===== SOURCE RECORDS =====
(* ===== verification/NyamoTerm.v ===== *)
(** The editor on a terminal: the bytes of [edtr_drw], fed to the machine on plain
    screens of [TerminalRun], leave on the screen the lines of the text. *)
From S2P Require Import Prelude Ansi Nyamo NyamoSpec NyamoDraw Terminal TerminalSpec TerminalRun TermFeed.

(** *** Lines *)
Section Lines.
Implicit Types (w : Z) (s : list Z) (r : ERow).

Lemma spaces_printable n : Forall printable (spaces n).
Proof. apply Forall_replicate. unfold printable. lia. Qed.
Lemma spaces_length n : 0 <= n -> Z.of_nat (length (spaces n)) = n.
Proof. intros. unfold spaces. rewrite length_replicate. lia. Qed.

(** A line of the screen: exactly [w] printable characters. *)
Definition line_ok w s : Prop := Z.of_nat (length s) = w /\ Forall printable s.

Lemma padded_ok w s n : 0 <= n <= w -> n <= Z.of_nat (length s) -> Forall printable s -> line_ok w (padded w s n).
Proof.
  intros Hn Hl Hs. unfold padded, line_ok. rewrite length_app. destruct (Z.ltb_spec 0 n).
  - split; [rewrite length_take; pose proof (spaces_length (w - n)); lia|]. apply Forall_app. split; [by apply Forall_take|apply spaces_printable].
  - split; [pose proof (spaces_length (w - n)); simpl; lia|]. apply spaces_printable.
Qed.

Lemma padded_lookup w s n c : 0 <= n <= w -> n <= Z.of_nat (length s) -> 0 <= c < w ->
  padded w s n !! Z.to_nat c = Some (default 32 (take (Z.to_nat n) s !! Z.to_nat c)).
Proof.
  intros Hn Hl Hc. unfold padded. assert ((if 0 <? n then take (Z.to_nat n) s else []) = take (Z.to_nat n) s) as ->.
  { destruct (Z.ltb_spec 0 n); [done|]. by replace (Z.to_nat n) with 0%nat by lia. }
  assert (length (take (Z.to_nat n) s) = Z.to_nat n) as El by (rewrite length_take; lia).
  destruct (Z.ltb_spec c n).
  - rewrite lookup_app_l by lia. destruct (lookup_lt_is_Some_2 (take (Z.to_nat n) s) (Z.to_nat c)) as [x ->]; [lia|done].
  - rewrite lookup_app_r, (lookup_ge_None_2 (take _ s)) by lia. unfold spaces. apply lookup_replicate_2. lia.
Qed.

Lemma printable_drop n s : Forall printable s -> Forall printable (drop n s).
Proof. apply Forall_drop. Qed.

Lemma wrap_line_ok w r v : 0 < w -> 0 <= v <= len r / w -> Forall printable (chars r) -> line_ok w (wrap_line w r v) /\
  forall c, 0 <= c < w -> wrap_line w r v !! Z.to_nat c = Some (default 32 (chars r !! Z.to_nat (v * w + c))).
Proof.
  intros Hw Hv Hp. assert (v * w <= len r) as Hvw by (pose proof (Z.mul_div_le (len r) w Hw); nia). unfold wrap_line.
  set (n := if w <? _ then _ else _). assert (0 <= n <= w /\ n <= len r - v * w /\ (n = w \/ n = len r - v * w)) as (H1 & H2 & H3)
    by (unfold n; destruct (Z.ltb_spec w (len r - v * w)); lia).
  assert (n <= Z.of_nat (length (drop (Z.to_nat (v * w)) (chars r)))) as H4 by (rewrite length_drop; unfold len in *; lia).
  split; [apply padded_ok; [done|done|by apply printable_drop]|]. intros c Hc. rewrite padded_lookup by done. f_equal. f_equal.
  destruct (Z.ltb_spec c n).
  - rewrite lookup_take_lt, lookup_drop by lia. f_equal. lia.
  - rewrite (lookup_ge_None_2 (take _ _)) by (rewrite length_take; lia). symmetry. apply lookup_ge_None_2. unfold len in *. lia.
Qed.

Lemma cut_line_ok w co r : 0 < w -> 0 <= co -> Forall printable (chars r) -> line_ok w (cut_line w co r) /\
  forall c, 0 <= c < w -> cut_line w co r !! Z.to_nat c = Some (default 32 (chars r !! Z.to_nat (co + c))).
Proof.
  intros Hw Hco Hp. unfold cut_line. set (n := if co <? len r then _ else 0).
  assert (0 <= n <= w /\ (n <= len r - co \/ n = 0) /\ (n = w \/ len r - co <= n)) as (H1 & H2 & H3)
    by (unfold n; destruct (Z.ltb_spec co (len r)); [destruct (Z.ltb_spec w (len r - co))|]; lia).
  assert (n <= Z.of_nat (length (drop (Z.to_nat co) (chars r)))) as H4 by (rewrite length_drop; unfold len in *; lia).
  split; [apply padded_ok; [done|done|by apply printable_drop]|]. intros c Hc. rewrite padded_lookup by done. f_equal. f_equal.
  destruct (Z.ltb_spec c n).
  - rewrite lookup_take_lt, lookup_drop by lia. f_equal. lia.
  - rewrite (lookup_ge_None_2 (take _ _)) by (rewrite length_take; lia). symmetry. apply lookup_ge_None_2. unfold len in *. lia.
Qed.
End Lines.

(** *** Lines on the screen *)
Section Paint.
Context (R C ro ta w : Z).
Context (Hta : 0 < ta < R) (Hw : 0 < w < C) (HR : R <= 999) (HC : C <= 999).
Implicit Types (ls : list (list Z)) (vy : Z).
(* ===== verification/NyamoRun.v ===== *)
(** Sessions of the editor in a terminal: [main] of [src/progs/nyamo.c] drawing on the
    text of [src/progs/terminal.c], key after key. *)
From S2P Require Import Prelude WinDraw Ansi Nyamo NyamoSpec NyamoDraw Terminal TerminalSpec TerminalRun TermFeed TerminalDraw NyamoTerm NyamoShow.

(** *** The two programs together *)
Definition draw_on (e : editor) (t : term) (d : display) : option (editor * term * display) :=
  '(e, out) ← edtr_drw e; '(t, d) ← term_bytes t d out; Some (e, t, d).

(** [editor_query_size]: the question is printed, and what the terminal sends back is read. *)
Definition ask (e : editor) (t : term) (d : display) : option (editor * term * display) :=
  '(t1, d) ← term_bytes t d [27; 91; 113];
  Some (editor_query_size e (drop (length (sent t)) (sent t1)), t1, d).

Definition press (e : editor) (t : term) (d : display) (k : key) : option (editor * term * display) :=
  match k with
  | Query _ => '(e, t, d) ← ask e t d; Some (set_redraw e true, t, d)
  | _ => e ← handle_key e k; Some (e, t, d)
  end.

(** The main loop, up to a drawing after the last key. *)
Fixpoint session (e : editor) (t : term) (d : display) (ks : list key) : option (editor * term * display) :=
  '(e, t, d) ← draw_on e t d;
  match ks with
  | [] => Some (e, t, d)
  | k :: ks => '(e, t, d) ← press e t d k; session e t d ks
  end.

Definition nyamo_main (t : term) (d : display) (file : option (list Z)) (ks : list key) : option (editor * term * display) :=
  '(t, d) ← term_bytes t d [27; 91; 63; 52; 55; 104];
  '(e, t, d) ← ask start t d;
  e ← edtr_ld e file;
  session (if num_lines e =? 0 then with_rows e [MkRow [] 1] (rows_cap e) else e) t d ks.

(** *** What a key changes *)
Section Keys.
Implicit Types (e : editor) (A B : list ERow) (r : ERow).

(** Only the cursor moved. *)
Definition moved e e' : Prop := rows e' = rows e /\ row_offset e' = row_offset e /\ col_offset e' = col_offset e /\
  screen_rows e' = screen_rows e /\ screen_cols e' = screen_cols e /\ soft_wrap e' = soft_wrap e.

Lemma moved_refl e : moved e e.
Proof. done. Qed.
Lemma moved_trans e1 e2 e3 : moved e1 e2 -> moved e2 e3 -> moved e1 e3.
Proof. unfold moved. intuition congruence. Qed.
Lemma moved_cur e x y : moved e (Nyamo.set_cur e x y).
Proof. done. Qed.
Lemma cut_moved e x y e' : cut e x y = Some e' -> moved e e'.
Proof. unfold cut. destruct (row_at e y); [|done]. by intros [= <-]. Qed.

Lemma arrow_moved e (b : Z) e' :
  (if b =? 65 then key_up e else if b =? 66 then key_down e else if b =? 67 then key_right e else if b =? 68 then key_left e else Some e) = Some e' -> moved e e'.
Proof.
  unfold key_up, key_down, key_right, key_left.
  repeat match goal with
  | |- (if ?c then _ else _) = _ -> _ => destruct c
  | |- (_ ← row_at ?e ?y; _) = _ -> _ => destruct (row_at e y); cbn [mbind option_bind]; [|done]
  end; try apply cut_moved; intros [= <-]; repeat case_match; done.
Qed.

Lemma escape_moved e a b e' : escape e a b = Some e' -> moved e e'.
Proof.
  unfold escape. destruct (negb _); [by intros [= <-]|]. intros H. match type of H with (?o ≫= _) = _ => destruct o as [e1|] eqn:E1; [|done] end.
  eapply moved_trans; [by eapply arrow_moved|]. by eapply cut_moved.
Qed.

(** What a key does to what is shown: it moves the cursor, it changes the row at the
    cursor, or everything is to be drawn. *)
Definition key_effect e e' : Prop := moved e e' \/ need_full_redraw e' = true \/
  exists A r B r' x, focus e A r B /\ e' = after_edit e r r' x /\ (soft_wrap e = true -> v_lines e r = v_lines e r').

Lemma edit_effect e A r B r' x : focus e A r B -> key_effect e (after_edit e r r' x).
Proof.
  intros F. right. destruct (soft_wrap e && negb (v_lines e r =? v_lines e r')) eqn:Eb.
  - left. unfold after_edit. by rewrite Eb.
  - right. exists A, r, B, r', x. split; [done|]. split; [done|]. intros Hs. rewrite Hs in Eb. cbn in Eb. apply negb_false_iff, Z.eqb_eq in Eb. done.
Qed.

Lemma handle_key_effect e k e' : ed_ok e -> handle_key e k = Some e' -> key_effect e e'.
Proof.
  intros I. destruct (ed_focus e I) as (A & r & B & F). assert (row_at e (cur_y e) = Some r) as Hat by (rewrite (fo_y _ _ _ _ F); by apply (row_at_focus e A r B), F).
  destruct k as [c|a b|reply]; cbn [handle_key]; [| |intros [= <-]; by right; left].
  - destruct (_ || _); [intros [= <-]; by left|]. destruct (c =? 26); [intros [= <-]; by right; left|]. destruct (_ || _).
    + unfold backspace. destruct (0 <? cur_x e); [rewrite Hat; cbn [mbind option_bind]; intros [= <-]; by apply (edit_effect e A r B)|].
      destruct (0 <? cur_y e); [|intros [= <-]; by left]. destruct (row_at e (cur_y e - 1)); [|done]. rewrite Hat. cbn [mbind option_bind].
      destruct (row_append_str _ _); [|done]. intros [= <-]. by right; left.
    + destruct (_ || _); [unfold enter; rewrite Hat; cbn [mbind option_bind]; destruct (_ <? _); [done|]; destruct (row_insert _ _ _) as [e1|]; [|done]; cbn [mbind option_bind];
        destruct (row_at e1 _); [|done]; intros [= <-]; by right; left|].
      destruct (_ && _); [|intros [= <-]; by left]. unfold type_char. rewrite Hat. cbn [mbind option_bind]. destruct (row_insert_char _ _ _) as [r'|]; [|done].
      intros [= <-]. by apply (edit_effect e A r B).
  - intros H. left. by eapply escape_moved.
Qed.

(** *** What stays on the screen *)
Lemma moved_shown e e' (r c : Z) : moved e e' -> shown e' r c = shown e r c /\ text_area_rows e' = text_area_rows e /\ max_w e' = max_w e.
Proof.
  destruct e as [rs cp cx cy ro co sr sc mc sw nf], e' as [rs' cp' cx' cy' ro' co' sr' sc' mc' sw' nf'].
  unfold moved. cbn. intros (-> & -> & -> & -> & -> & ->). done.
Qed.

Lemma focus_unique e A r B A' r' B' : focus e A r B -> focus e A' r' B' -> A = A' /\ r = r' /\ B = B'.
Proof.
  intros [E1 Y1 _] [E2 Y2 _]. rewrite E1 in E2. apply app_inj_1 in E2 as [-> E2]; [|lia]. by injection E2 as -> ->.
Qed.

Lemma middle_lookup {X} (a b b' c : list X) i : length b = length b' -> (length a <=? i)%nat && (i <? length a + length b')%nat = false ->
  (a ++ b' ++ c) !! i = (a ++ b ++ c) !! i.
Proof.
  intros Hl Hi. destruct (Nat.leb_spec (length a) i).
  - rewrite !(lookup_app_r a) by lia. destruct (Nat.ltb_spec i (length a + length b')); [done|]. rewrite !lookup_app_r by lia. f_equal. lia.
  - by rewrite !lookup_app_l by lia.
Qed.

Lemma edit_stale e A r B r' x (s : screen) : ed_ok e -> 0 <= row_offset e -> focus e A r B -> (soft_wrap e = true -> v_lines e r = v_lines e r') -> displays e s ->
  stale (after_edit e r r' x) s.
Proof.
  intros I Hro F Hv D. pose proof F as [E Ey Hx]. assert (0 < max_w e) as Hw by (destruct (eo_size _ I) as [_ ?]; unfold max_w; lia).
  set (e' := after_edit e r r' x). destruct (after_edit_fields e r r' x) as (Er & _ & Ey' & _ & Es1 & Es2). fold e' in Er, Ey', Es1, Es2.
  assert (row_offset e' = row_offset e /\ col_offset e' = col_offset e /\ soft_wrap e' = soft_wrap e) as (E1 & E2 & E3) by (unfold e', after_edit; by destruct (_ && _)).
  assert (rows e' = A ++ r' :: B) as Er' by (rewrite Er, Ey, Nat2Z.id, E; apply put_focus).
  assert (max_w e' = max_w e) as Ew by (unfold max_w; congruence).
  assert (text_area_rows e' = text_area_rows e) as Eta by (unfold text_area_rows, stat_bar_rows; by rewrite Es1, Ew, E3).
  assert (forall q, row_text e' q = row_text e q /\ length (vrow e' q) = length (row_text e q)) as Hrt.
  { intros q. unfold row_text, vrow, v_lines. rewrite Ew, E2, E3. split; [done|]. destruct (soft_wrap e); [by rewrite !length_fmap|done]. }
  assert (length (row_text e r) = length (row_text e r')) as Hlen.
  { unfold row_text. destruct (soft_wrap e); [|done]. by rewrite !length_fmap, Hv. }
  right. intros A' row B' F' i c Hi Hc Hat. assert (A' = A /\ row = r' /\ B' = B) as (-> & -> & ->).
  { destruct F' as [G1 G2 _]. rewrite Er' in G1. apply app_inj_1 in G1 as [-> G1]; [|lia]. by injection G1 as -> ->. }
  rewrite Eta in Hi. rewrite Ew in Hc. rewrite (D i c Hi Hc). unfold shown, shown_text. rewrite E1, Er', E. do 2 f_equal.
  rewrite !bind_app. change ((r :: B) ≫= row_text e) with (row_text e r ++ (B ≫= row_text e)). change ((r' :: B) ≫= row_text e') with (row_text e' r' ++ (B ≫= row_text e')).
  assert (forall L : list ERow, (L ≫= row_text e') = (L ≫= row_text e)) as HL.
  { induction L as [|q L IH]; [done|]. cbn. rewrite (proj1 (Hrt q)). f_equal. exact IH. }
  rewrite !HL, (proj1 (Hrt r')). symmetry. apply middle_lookup; [done|]. unfold at_row in Hat. rewrite <- (row_text_length e' A) in Hat by (by rewrite Ew).
  rewrite HL, (proj2 (Hrt r')), E1 in Hat. apply andb_false_iff. apply andb_false_iff in Hat as [Hat|Hat]; [left; apply Nat.leb_gt; apply Z.leb_gt in Hat; lia|right; apply Nat.ltb_ge; apply Z.ltb_ge in Hat; lia].
Qed.

Lemma key_stale e e' s : ed_ok e -> 0 <= row_offset e -> key_effect e e' -> displays e s -> stale e' s.
Proof.
  intros I Hro [M|[Hf|(A & r & B & r' & x & F & -> & Hv)]] D; [|by left|by apply (edit_stale e A r B)].
  right. intros A row B _ r c Hr Hc _. destruct (moved_shown e e' r c M) as (-> & E1 & E2). apply D; congruence.
Qed.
=====
**EXERCISE AIM:** Would you please return all lines from the listing above that contain "Require"?

**SOLUTION:**
From S2P Require Import Prelude Ansi Nyamo NyamoSpec NyamoDraw Terminal TerminalSpec TerminalRun TermFeed.
From S2P Require Import Prelude WinDraw Ansi Nyamo NyamoSpec NyamoDraw Terminal TerminalSpec TerminalRun TermFeed TerminalDraw NyamoTerm NyamoShow.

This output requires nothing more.